▸ **What you should do**:
Type again, exactly, the lines below from the start through the line that includes "destruct (negb _).".

Saved data entries

BEGIN

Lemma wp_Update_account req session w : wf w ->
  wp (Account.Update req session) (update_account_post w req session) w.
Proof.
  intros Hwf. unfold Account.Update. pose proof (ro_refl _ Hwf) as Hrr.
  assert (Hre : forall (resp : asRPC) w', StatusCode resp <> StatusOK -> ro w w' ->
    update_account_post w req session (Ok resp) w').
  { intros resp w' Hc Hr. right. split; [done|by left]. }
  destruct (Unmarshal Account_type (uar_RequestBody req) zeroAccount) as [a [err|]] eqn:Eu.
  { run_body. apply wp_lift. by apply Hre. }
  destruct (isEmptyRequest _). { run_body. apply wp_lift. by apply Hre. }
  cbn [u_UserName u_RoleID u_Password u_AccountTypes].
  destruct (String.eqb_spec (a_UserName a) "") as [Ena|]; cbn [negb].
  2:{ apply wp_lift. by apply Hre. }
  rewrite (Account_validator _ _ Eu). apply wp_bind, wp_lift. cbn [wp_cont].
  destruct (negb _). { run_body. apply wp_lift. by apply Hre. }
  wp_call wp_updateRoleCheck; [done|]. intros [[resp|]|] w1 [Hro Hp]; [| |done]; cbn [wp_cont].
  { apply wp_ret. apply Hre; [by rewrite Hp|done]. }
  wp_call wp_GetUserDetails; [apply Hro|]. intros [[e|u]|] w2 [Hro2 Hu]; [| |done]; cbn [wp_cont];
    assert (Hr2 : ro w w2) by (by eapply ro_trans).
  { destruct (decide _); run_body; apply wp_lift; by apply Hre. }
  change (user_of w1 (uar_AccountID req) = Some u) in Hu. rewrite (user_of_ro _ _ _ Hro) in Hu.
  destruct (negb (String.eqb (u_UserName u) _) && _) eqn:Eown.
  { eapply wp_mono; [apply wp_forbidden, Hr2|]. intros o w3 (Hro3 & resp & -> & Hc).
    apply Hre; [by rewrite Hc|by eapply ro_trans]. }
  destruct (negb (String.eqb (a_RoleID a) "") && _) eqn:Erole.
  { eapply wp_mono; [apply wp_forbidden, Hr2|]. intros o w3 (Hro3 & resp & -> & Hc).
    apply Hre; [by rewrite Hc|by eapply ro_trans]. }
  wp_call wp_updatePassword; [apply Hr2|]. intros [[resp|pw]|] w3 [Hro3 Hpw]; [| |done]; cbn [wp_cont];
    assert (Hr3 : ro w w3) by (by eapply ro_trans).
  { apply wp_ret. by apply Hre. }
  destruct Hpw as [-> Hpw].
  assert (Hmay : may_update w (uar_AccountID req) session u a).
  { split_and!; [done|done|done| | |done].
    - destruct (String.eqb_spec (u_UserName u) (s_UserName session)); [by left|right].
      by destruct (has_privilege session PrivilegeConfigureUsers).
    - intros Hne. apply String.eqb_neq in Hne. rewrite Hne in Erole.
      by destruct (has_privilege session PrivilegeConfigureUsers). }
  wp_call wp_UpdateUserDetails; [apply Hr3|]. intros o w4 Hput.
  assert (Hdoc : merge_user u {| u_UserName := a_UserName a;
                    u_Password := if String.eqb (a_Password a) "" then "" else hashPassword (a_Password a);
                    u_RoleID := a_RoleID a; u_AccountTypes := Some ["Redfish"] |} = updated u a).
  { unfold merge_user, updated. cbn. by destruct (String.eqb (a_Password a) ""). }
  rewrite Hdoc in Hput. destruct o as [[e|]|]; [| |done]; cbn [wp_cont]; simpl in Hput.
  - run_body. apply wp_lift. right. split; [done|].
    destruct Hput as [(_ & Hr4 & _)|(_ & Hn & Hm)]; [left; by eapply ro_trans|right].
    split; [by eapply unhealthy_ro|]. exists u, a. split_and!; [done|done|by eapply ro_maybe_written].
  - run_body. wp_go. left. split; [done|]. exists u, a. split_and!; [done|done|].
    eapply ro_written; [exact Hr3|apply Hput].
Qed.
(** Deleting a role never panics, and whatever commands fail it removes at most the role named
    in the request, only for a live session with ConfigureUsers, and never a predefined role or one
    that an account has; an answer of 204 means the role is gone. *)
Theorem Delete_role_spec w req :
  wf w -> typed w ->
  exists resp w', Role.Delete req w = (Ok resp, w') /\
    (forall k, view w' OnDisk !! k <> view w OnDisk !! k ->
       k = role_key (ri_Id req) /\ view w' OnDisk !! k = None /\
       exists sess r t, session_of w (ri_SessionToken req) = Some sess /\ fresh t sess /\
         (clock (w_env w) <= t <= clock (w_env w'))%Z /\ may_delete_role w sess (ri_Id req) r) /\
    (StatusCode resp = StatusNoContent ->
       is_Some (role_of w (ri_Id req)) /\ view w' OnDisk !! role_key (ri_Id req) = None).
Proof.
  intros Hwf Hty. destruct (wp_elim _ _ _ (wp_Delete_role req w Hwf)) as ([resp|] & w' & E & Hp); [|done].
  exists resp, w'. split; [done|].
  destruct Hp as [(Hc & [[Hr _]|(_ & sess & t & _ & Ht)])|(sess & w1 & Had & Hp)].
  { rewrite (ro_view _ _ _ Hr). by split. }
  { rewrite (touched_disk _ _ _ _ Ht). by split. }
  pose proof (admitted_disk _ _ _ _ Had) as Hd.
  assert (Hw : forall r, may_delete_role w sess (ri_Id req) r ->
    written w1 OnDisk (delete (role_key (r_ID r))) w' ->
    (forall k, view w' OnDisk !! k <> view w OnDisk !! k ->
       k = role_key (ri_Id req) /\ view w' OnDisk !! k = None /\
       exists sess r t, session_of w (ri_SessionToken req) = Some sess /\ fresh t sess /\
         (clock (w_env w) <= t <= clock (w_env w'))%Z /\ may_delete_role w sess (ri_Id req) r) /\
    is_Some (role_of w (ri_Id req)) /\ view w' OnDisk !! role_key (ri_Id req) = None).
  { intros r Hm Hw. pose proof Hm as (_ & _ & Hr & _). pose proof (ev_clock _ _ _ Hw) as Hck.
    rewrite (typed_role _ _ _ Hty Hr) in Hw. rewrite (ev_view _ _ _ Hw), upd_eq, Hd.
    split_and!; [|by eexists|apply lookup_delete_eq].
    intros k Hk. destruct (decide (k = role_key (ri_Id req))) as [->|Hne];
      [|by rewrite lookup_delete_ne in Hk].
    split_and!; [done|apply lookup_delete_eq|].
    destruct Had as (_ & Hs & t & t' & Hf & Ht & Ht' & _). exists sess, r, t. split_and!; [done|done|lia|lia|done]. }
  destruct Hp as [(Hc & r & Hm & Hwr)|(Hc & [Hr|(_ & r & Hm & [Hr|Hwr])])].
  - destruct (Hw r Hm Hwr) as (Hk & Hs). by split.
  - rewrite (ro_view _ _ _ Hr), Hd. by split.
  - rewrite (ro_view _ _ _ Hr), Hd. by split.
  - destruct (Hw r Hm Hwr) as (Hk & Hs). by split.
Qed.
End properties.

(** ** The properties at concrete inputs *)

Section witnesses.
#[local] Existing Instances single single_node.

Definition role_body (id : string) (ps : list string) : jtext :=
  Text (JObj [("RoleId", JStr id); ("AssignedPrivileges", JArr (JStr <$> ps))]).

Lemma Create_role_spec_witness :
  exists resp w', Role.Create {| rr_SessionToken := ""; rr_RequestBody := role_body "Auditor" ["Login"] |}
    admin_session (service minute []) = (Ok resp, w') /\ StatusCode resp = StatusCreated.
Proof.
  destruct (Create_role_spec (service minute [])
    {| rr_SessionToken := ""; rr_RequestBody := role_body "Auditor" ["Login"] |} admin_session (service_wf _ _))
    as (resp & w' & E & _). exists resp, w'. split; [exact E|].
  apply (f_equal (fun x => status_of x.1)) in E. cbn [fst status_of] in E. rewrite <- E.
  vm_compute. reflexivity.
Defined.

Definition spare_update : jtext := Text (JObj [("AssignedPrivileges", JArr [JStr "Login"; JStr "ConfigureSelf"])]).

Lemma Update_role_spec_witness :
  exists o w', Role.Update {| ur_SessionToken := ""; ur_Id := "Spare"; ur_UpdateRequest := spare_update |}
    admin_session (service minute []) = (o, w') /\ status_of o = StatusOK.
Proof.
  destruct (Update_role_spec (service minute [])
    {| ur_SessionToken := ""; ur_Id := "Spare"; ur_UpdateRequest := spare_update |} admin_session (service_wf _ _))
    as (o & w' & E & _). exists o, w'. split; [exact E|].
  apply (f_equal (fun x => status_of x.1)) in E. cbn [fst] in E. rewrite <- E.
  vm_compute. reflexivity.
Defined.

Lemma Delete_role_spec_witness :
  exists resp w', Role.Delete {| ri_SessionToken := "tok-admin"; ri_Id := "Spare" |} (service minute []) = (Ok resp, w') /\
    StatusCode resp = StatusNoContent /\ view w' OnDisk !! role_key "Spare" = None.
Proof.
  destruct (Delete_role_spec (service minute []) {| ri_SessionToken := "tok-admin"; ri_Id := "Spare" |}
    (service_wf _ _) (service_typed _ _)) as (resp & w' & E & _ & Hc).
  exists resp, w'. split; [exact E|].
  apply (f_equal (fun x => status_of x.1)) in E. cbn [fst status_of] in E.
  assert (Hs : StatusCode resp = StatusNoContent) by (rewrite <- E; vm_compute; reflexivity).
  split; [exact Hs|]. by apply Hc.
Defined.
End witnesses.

END

▸ **Solution to the problem**:
Lemma wp_Update_account req session w : wf w ->
  wp (Account.Update req session) (update_account_post w req session) w.
Proof.
  intros Hwf. unfold Account.Update. pose proof (ro_refl _ Hwf) as Hrr.
  assert (Hre : forall (resp : asRPC) w', StatusCode resp <> StatusOK -> ro w w' ->
    update_account_post w req session (Ok resp) w').
  { intros resp w' Hc Hr. right. split; [done|by left]. }
  destruct (Unmarshal Account_type (uar_RequestBody req) zeroAccount) as [a [err|]] eqn:Eu.
  { run_body. apply wp_lift. by apply Hre. }
  destruct (isEmptyRequest _). { run_body. apply wp_lift. by apply Hre. }
  cbn [u_UserName u_RoleID u_Password u_AccountTypes].
  destruct (String.eqb_spec (a_UserName a) "") as [Ena|]; cbn [negb].
  2:{ apply wp_lift. by apply Hre. }
  rewrite (Account_validator _ _ Eu). apply wp_bind, wp_lift. cbn [wp_cont].
  destruct (negb _). { run_body. apply wp_lift. by apply Hre. }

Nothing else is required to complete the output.